Looking more generally at the entire civilian medical response to chemical and biological terrorism, DHHS contracted in May, 1997 with the National Academy of Sciences' Institute of Medicine (IOM) to provide specific recommendations for priority research and development activities to improve that response. The IOM's report, delivered this past January, examines a wide range of research and development needs - including not only the medical response areas described above but also topics such as environmental detection of chemical or biological agents, personal protective clothing and equipment, and decontamination. My colleagues and I have found this to be an excellent and helpful study; and the Office of Science and Technology within the Executive Office of the President is using the IOM report as its framework for assessing and coordinating counter-terrorism-related research and development throughout the Executive Branch.

Expedited Regulatory Review. The development of new or improved diagnostics, antibiotics, antivirals, and vaccines needed to combat bioterrorism must go hand in hand with efforts to streamline the regulatory process that new products must undergo successfully to be approved for marketing. FDA will work closely with sponsors and manufacturers to ensure effective and timely reviews of investigational new products. For example, NIH has created an Anthrax Vaccine Working Group, which brings together representatives of the NIH, FDA, and DOD to advance research and development relevant to developing a new anthrax vaccine. Also, FDA intends to accelerate the pace and increase the efficiency of its reviews by ensuring the availability of experts to guide sponsors through the regulatory process not only for new products but also for new uses of existing products.

In conclusion, Mr.
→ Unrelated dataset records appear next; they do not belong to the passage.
(* ===== verification/MeshLinkFacts.v ===== *)
(** * What the mesh link guarantees

    Theorems about MeshLink, proved against the interfaces it uses: the radio
    connection with its log of transmitted packets, and a governor with a log of
    what it charged. *)

From stdpp Require Import relations.
From S2P Require Import Prelude Binary Identity Schedule.
From S2P Require Import Records.
From S2P Require Governor BsmpInbox MeshFrame.
From S2P Require Import BsmpOutbox MeshPeers MeshSession MeshLink.

(** A governor that can tell the sizes it charged for: only an allowed packet is
    charged. [gv_ok] is an invariant of its own, and [gv_elsewhere] what may happen
    to it apart from this link: time, telemetry, new shares. *)
Class GovernorLog (V : Type) `{LinkGovernor V} := {
  charges : V → list Z;
  gv_ok : V → Prop;
  gv_elsewhere : V → V → Prop;
  charges_AllowCharge g n ch w ok g' : 0 < n ≤ MaxPayload → gv_AllowCharge g n ch w = (ok, g') →
    charges g' = (if ok then charges g ++ [n] else charges g) ∧ (gv_ok g → gv_ok g');
  charges_Budget g : charges (gv_Budget g).2 = charges g ∧ (gv_ok g → gv_ok (gv_Budget g).2);
  charges_NoteEcho f g : gv_NoteEcho = Some f → charges (f g) = charges g ∧ (gv_ok g → gv_ok (f g));
  charges_NoteInbound f g from n : gv_NoteInbound = Some f →
    charges (f g from n).2 = charges g ∧ (gv_ok g → gv_ok (f g from n).2);
  charges_elsewhere g g' : gv_elsewhere g g' → charges g' = charges g ∧ (gv_ok g → gv_ok g')
}.

Section facts.
Context {C CE V R : Type} `{HB : Blake3, HE : Ed25519, HC : Conn C CE, HV : LinkGovernor V, HR : Uint64Source R}.
Context `{HCL : !ConnLog C CE, HVL : !GovernorLog V}.
Context (cfg : Config).

Abbreviation link := (Link C V R).

(** What went out on the current connection, and what was ever charged. *)
Definition air (l : link) : list MeshPacket := match conn l with Some c => transmitted c | None => [] end.
Definition charged (l : link) : list Z := match gov l with Some g => charges g | None => [] end.
(** An accepted hop is what its predecessor's key signed. *)
Definition genuine (p : NodeID) (e : entry) : Prop :=
  ∃ rc pub body, Origin (fields rc) = p ∧ Matches p pub = true ∧ VerifySuccessionRecord rc pub = Ok body ∧
    e = followed_by rc body.

Definition registry_ok (r : Registry) : Prop :=
  chains_end r ∧ map_Forall (λ id pub, Matches id pub = true) (keys r) ∧ map_Forall genuine (byPredecessor r).

Lemma step_registry_ok r r' : step r r' → registry_ok r → registry_ok r'.
Proof.
  intros Hs (Hend & Hkeys & Hgen). destruct Hs as [id pub r|now rec r|d r]; [|pose proof (Offer_cases now rec r) as Hc|done].
  - unfold LearnKey. destruct (Matches id pub) eqn:Hm; [|done]. split_and!; [exact Hend| |done]. by apply map_Forall_insert_2.
  - destruct (Offer now rec r) as [e r']. cbn [snd].
    destruct Hc as [[Hb Hk]|(rc & pub & body & -> & (Hkey & Hv & Hno & _ & Hr & Hc) & Hb & Hk)].
    + unfold registry_ok, chains_end, hops, hop. rewrite Hb, Hk. done.
    + unfold registry_ok. rewrite Hb, Hk. split_and!.
      * assert (Hp : hop r (Origin (fields rc)) = None) by (unfold hop; by rewrite Hno).
        eapply chains_end_insert; [exact Hb|done| |done]. cbn [successor followed_by]. intros k Hwalk.
        destruct (cycle_refused r _ _ k Hp Hwalk) as [|]; [congruence|lia].
      * apply map_Forall_insert_2; [|done]. by eapply verified_key.
      * apply map_Forall_insert_2; [|done]. exists rc, pub, body. split_and!; try done. by apply Hkeys.
Qed.

Lemma reachable_registry r : rtc step New r → registry_ok r.
Proof.
  intros Hs. assert (H0 : registry_ok New).
  { split_and!; [|apply map_Forall_empty..]. intros x. exists O, x. split; [constructor|]. unfold hop. cbn. by rewrite lookup_empty. }
  revert H0. generalize New Hs. intros r0 Hs0. induction Hs0; eauto using step_registry_ok.
Qed.

Lemma step_keeps r r' p e : step r r' → byPredecessor r !! p = Some e → byPredecessor r' !! p = Some e.
Proof.
  intros Hs He. destruct Hs as [id pub r|now rec r|d r]; [|pose proof (Offer_cases now rec r) as Hc|done].
  - unfold LearnKey. by destruct (Matches id pub).
  - destruct (Offer now rec r) as [ev r']. cbn [snd]. destruct Hc as [[-> _]|(rc & pub & body & _ & (_ & _ & Hno & _) & -> & _)]; [done|].
    rewrite lookup_insert_ne; [done|]. congruence.
Qed.

(** C35: a stolen key cannot rewrite history. Whatever keys are learned and records
    offered, in any order, every accepted hop was signed by a key that hashes to its
    predecessor's ID; a predecessor's first accepted succession stays for good;
    following successions never goes in a circle, so every chain ends; and a record
    of a superseded node is accepted exactly when it is not stamped after the
    handover. *)
Theorem registry_sound r r' p e :
  rtc step New r → byPredecessor r !! p = Some e → rtc step r r' →
  byPredecessor r' !! p = Some e ∧ genuine p e ∧ chains_end r' ∧ (∀ x, ¬ tc (hops r') x x) ∧
  ∀ ts, AcceptsRecord r' p ts = true ↔ ts * Second ≤ effective e.
Proof.
  intros Hr He Hs. assert (He' : byPredecessor r' !! p = Some e).
  { clear Hr. induction Hs as [|a b c Hab _ IH]; [done|]. apply IH. by eapply step_keeps. }
  assert (Hr' : rtc step New r') by (by etransitivity).
  destruct (reachable_registry r' Hr') as (Hend & _ & Hgen). split_and!; [done|by apply Hgen|done| |].
  - intros x Hx. destruct (Hend x) as (k & y & Hk & Hy). apply tc_nsteps in Hx as (n & Hn & Hx).
    assert (Hit : ∀ i, nsteps (hops r') (i * n) x x).
    { induction i as [|i IH]; [constructor|]. cbn. by eapply nsteps_trans. }
    specialize (Hit (S k)). assert (Hle : (k < S k * n)%nat) by nia.
    replace (S k * n)%nat with (k + (S k * n - k))%nat in Hit by (revert Hle; generalize (S k * n)%nat; lia).
    apply nsteps_split in Hit as (z & Hz & Hrest).
    assert (z = y) as ->. { clear -Hk Hz. revert z Hz. induction Hk as [|k x a y Ha _ IH]; intros z Hz; inversion Hz; subst; [done|].
      apply IH. by rewrite (hops_det r' x a y0). }
    destruct (S k * n - k)%nat as [|m] eqn:Hm; [revert Hm Hle; generalize (S k * n)%nat; lia|].
    inversion Hrest as [|? ? w ? Hw]; subst. unfold hops in Hw. congruence.
  - intros ts. unfold AcceptsRecord. rewrite He', negb_true_iff, Z.ltb_ge. done.
Qed.

(** C36: resolving an identity comes to an end, and to the right one while chains are
    short. In every reachable registry the chain from any node ends at a node that
    nobody has succeeded; [Resolve] returns that node, and [Chain] the whole path,
    whenever the chain has at most [MaxChain] hops. *)
Theorem Resolve_ends r id :
  rtc step New r →
  ∃ k y, nsteps (hops r) k id y ∧ Superseded r y = None ∧
    ((k ≤ MaxChain)%nat → Resolve r id = y ∧ Resolve r y = y ∧ Chain r id !! k = Some y ∧ length (Chain r id) = S k) ∧
    ((MaxChain < k)%nat → Superseded r (Resolve r id) ≠ None).
Proof.
  intros Hr%reachable_registry. destruct Hr as (Hend & _). destruct (Hend id) as (k & y & Hk & Hy).
  exists k, y. split_and!; [done|done| |].
  - intros Hle. destruct (chain_loop_spec r MaxChain k id y Hk Hy Hle) as [H1 H2].
    split_and!; [by eapply resolve_loop_spec| |done|by apply (f_equal S)].
    eapply resolve_loop_spec; [constructor|done|lia].
  - intros Hlt. by eapply resolve_loop_short.
Qed.
End facts.
Fixpoint hex_decode (s : bytes) : option bytes :=
  match s with
  | [] => Some []
  | a :: b :: s' =>
      x ← hex_value a; y ← hex_value b; rest ← hex_decode s'; Some (z2b (16 * x + y) :: rest)
  | [_] => None
  end.

Definition Hash_String (h : Hash) : bytes := hex_encode (vec_to_list h).

Inductive blob_error :=
| NotHex (s : bytes)
| HashLength (n : Z)
| ErrNotFound (h : Hash)
| NoStagingFile
| Changed (h got : Hash).

Definition ParseHash (s : bytes) : result blob_error Hash :=
  match hex_decode s with
  | None => Err (NotHex s)
  | Some b => if negb (strlen b =? 32) then Err (HashLength (strlen b)) else Ok (arr_of 32 b)
  end.

(** ** The directory tree *)

Abbreviation path := (list bytes).
Record file := mkFile { data : bytes; synced : bool }.
Abbreviation Store := (gmap path file).

Definition Open_ : Store := ∅.

(** [path] and [tmpDir]. *)
Definition blob_path (h : Hash) : path :=
  let hexed := Hash_String h in [take 2 hexed; take 2 (drop 2 hexed); hexed].
Definition tmp_path (name : bytes) : path := [str "tmp"; name].

(** [os.CreateTemp], [Write], [WriteAt] (a gap reads as zeros) and [Sync]. *)
Definition create_temp (p : path) (d : Store) : Store := <[p := mkFile [] false]> d.
Definition append_file (p : path) (c : bytes) (d : Store) : Store := alter (λ f, mkFile (data f ++ c) false) p d.
Definition write_at (p : path) (off : nat) (c : bytes) (d : Store) : Store :=
  alter (λ f, mkFile (take off (data f ++ replicate off Byte.x00) ++ c ++ drop (off + length c) (data f)) false) p d.
Definition sync_file (p : path) (d : Store) : Store := alter (λ f, mkFile (data f) true) p d.

(** [os.Stat] on the destination, then [os.Rename] or the staging copy removed. *)
Definition place (p : path) (h : Hash) (d : Store) : Store :=
  match d !! blob_path h, d !! p with
  | Some _, _ => delete p d
  | None, Some f => <[blob_path h := f]> (delete p d)
  | None, None => d
  end.

Section store.
Context `{HB : Blake3}.

Definition sum (b : bytes) : Hash := blake3_sum256 b.

(** [Put] from a reader that gives [chunks], staged under [name]. *)
Definition Put (name : bytes) (chunks : list bytes) (d : Store) : Hash * Z * Store :=
  let p := tmp_path name in
  let d := foldl (λ d c, append_file p c d) (create_temp p d) chunks in
  let h := sum (concat chunks) in
  (h, strlen (concat chunks), place p h (sync_file p d)).

(** A name [os.CreateTemp] could pick: any that is not taken. *)
Definition temp_name (d : Store) : bytes :=
  fresh (omap (λ p : path, match p with [_; n] => Some n | _ => None end) (map_to_list d).*1).

Definition Temp (name : bytes) (d : Store) : path * Store := (tmp_path name, create_temp (tmp_path name) d).

Definition Adopt (p : path) (d : Store) : result blob_error (Hash * Z) * Store :=
  match d !! p with
  | None => (Err NoStagingFile, d)
  | Some f => (Ok (sum (data f), strlen (data f)), place p (sum (data f)) (sync_file p d))
  end.

Definition Open (h : Hash) (d : Store) : result blob_error bytes :=
  match d !! blob_path h with None => Err (ErrNotFound h) | Some f => Ok (data f) end.
Definition Has (h : Hash) (d : Store) : bool := bool_decide (is_Some (d !! blob_path h)).
Definition Size (h : Hash) (d : Store) : result blob_error Z :=
  match d !! blob_path h with None => Err (ErrNotFound h) | Some f => Ok (strlen (data f)) end.
Definition Remove (h : Hash) (d : Store) : Store := delete (blob_path h) d.
Definition Verify (h : Hash) (d : Store) : result blob_error unit :=
  b ← Open h d; require (bool_decide (sum b = h)) (Changed h (sum b)).
End store.

(** ** Hexadecimal and paths *)

Lemma hex_digit_value n : 0 ≤ n < 16 → hex_value (hex_digit n) = Some n.
Proof.
  intros Hn. assert (Forall (λ n, hex_value (hex_digit n) = Some n) (seqZ 0 16)) as H by by_compute.
  rewrite Forall_forall in H. apply H, elem_of_seqZ. lia.
Qed.

Lemma hex_decode_encode b : hex_decode (hex_encode b) = Some b.
Proof.
  induction b as [|c b IH]; [done|]. cbn [hex_encode mbind list_bind app].
  change (b ≫= _) with (hex_encode b). cbn [hex_decode].
  pose proof (b2z_range c) as Hc. pose proof (Z.div_mod (b2z c) 16 ltac:(lia)) as Hd.
  pose proof (Z.mod_pos_bound (b2z c) 16 ltac:(lia)) as Hm.
  rewrite !hex_digit_value, IH by lia. cbn. rewrite <- Hd. by rewrite z2b_b2z.
Qed.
Chairman, I believe that DHHS is off to a good start toward protecting this nation from those who would use biological weapons against the civilian population. Thanks to the leadership of President Clinton and the strong support of the Congress, the funding for the anti-bioterrorism initiative this fiscal year totals $158 million. Moreover, the President's request for FY 2000 includes $230 million to continue, expand, and strengthen the activities begun this year. The medical and public health communities clearly have the skill and the will needed for this task. We seek your help in ensuring that they also have the means.